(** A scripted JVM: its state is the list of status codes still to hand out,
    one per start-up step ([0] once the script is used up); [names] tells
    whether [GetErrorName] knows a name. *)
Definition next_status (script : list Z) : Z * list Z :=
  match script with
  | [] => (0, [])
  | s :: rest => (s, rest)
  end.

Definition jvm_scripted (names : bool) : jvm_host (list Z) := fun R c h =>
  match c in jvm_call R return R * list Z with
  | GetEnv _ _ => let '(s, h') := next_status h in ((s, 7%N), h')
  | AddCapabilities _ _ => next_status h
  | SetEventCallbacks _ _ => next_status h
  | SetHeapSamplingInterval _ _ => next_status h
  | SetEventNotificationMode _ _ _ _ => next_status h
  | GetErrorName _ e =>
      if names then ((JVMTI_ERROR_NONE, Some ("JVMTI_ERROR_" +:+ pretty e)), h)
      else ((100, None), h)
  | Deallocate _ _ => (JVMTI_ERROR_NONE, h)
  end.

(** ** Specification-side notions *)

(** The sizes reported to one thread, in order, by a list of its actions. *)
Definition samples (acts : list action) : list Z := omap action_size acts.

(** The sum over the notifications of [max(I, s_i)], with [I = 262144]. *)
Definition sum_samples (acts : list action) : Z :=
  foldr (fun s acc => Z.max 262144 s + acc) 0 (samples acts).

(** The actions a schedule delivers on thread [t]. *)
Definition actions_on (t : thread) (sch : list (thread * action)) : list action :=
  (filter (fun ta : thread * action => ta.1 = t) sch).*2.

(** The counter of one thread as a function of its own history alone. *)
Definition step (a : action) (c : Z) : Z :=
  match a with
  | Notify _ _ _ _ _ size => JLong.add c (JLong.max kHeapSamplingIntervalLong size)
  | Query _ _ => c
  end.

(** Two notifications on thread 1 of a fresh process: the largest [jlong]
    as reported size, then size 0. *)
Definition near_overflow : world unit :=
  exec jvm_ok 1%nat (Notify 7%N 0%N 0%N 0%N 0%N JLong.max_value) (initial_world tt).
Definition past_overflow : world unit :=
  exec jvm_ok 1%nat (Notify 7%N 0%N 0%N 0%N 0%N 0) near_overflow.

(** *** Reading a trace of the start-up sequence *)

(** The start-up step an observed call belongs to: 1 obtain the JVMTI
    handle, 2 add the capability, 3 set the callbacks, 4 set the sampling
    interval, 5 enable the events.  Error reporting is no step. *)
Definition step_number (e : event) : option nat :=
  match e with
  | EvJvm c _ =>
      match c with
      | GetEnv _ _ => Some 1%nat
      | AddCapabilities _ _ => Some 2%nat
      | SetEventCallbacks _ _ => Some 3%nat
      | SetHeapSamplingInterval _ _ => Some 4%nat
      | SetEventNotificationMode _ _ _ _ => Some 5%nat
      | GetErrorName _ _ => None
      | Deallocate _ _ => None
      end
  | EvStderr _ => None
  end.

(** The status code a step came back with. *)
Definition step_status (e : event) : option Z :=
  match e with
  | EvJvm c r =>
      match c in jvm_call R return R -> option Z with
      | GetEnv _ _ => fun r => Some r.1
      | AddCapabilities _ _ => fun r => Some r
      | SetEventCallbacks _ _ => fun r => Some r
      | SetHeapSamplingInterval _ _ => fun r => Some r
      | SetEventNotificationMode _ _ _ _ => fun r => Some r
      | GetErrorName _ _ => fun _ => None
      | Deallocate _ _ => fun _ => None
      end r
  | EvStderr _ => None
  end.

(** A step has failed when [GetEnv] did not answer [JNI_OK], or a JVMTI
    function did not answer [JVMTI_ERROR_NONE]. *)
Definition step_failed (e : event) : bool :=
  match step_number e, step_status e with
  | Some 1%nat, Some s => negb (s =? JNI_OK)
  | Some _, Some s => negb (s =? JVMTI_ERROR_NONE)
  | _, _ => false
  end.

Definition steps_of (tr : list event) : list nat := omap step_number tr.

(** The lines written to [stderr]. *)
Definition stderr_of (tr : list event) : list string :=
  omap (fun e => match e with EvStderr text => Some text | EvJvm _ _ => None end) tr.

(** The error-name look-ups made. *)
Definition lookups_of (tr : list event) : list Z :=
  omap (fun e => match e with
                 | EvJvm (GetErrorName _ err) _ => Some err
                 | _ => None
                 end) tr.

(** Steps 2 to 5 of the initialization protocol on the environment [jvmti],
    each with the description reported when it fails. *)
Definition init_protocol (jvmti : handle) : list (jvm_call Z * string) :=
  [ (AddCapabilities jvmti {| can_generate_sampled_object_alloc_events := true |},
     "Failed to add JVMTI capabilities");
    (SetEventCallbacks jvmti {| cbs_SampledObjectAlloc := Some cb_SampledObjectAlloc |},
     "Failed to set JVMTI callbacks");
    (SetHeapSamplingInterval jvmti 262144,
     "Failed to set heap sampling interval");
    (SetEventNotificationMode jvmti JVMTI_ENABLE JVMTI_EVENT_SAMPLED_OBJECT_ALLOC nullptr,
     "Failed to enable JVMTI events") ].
********************
### What the exercise asks
In the entries above, identify each line that includes the string "GetErrorName", then copy it.

### Result of this exercise
    whether [GetErrorName] knows a name. *)
  | GetErrorName _ e =>
      | GetErrorName _ _ => None
      | GetErrorName _ _ => fun _ => None
                 | EvJvm (GetErrorName _ err) _ => Some err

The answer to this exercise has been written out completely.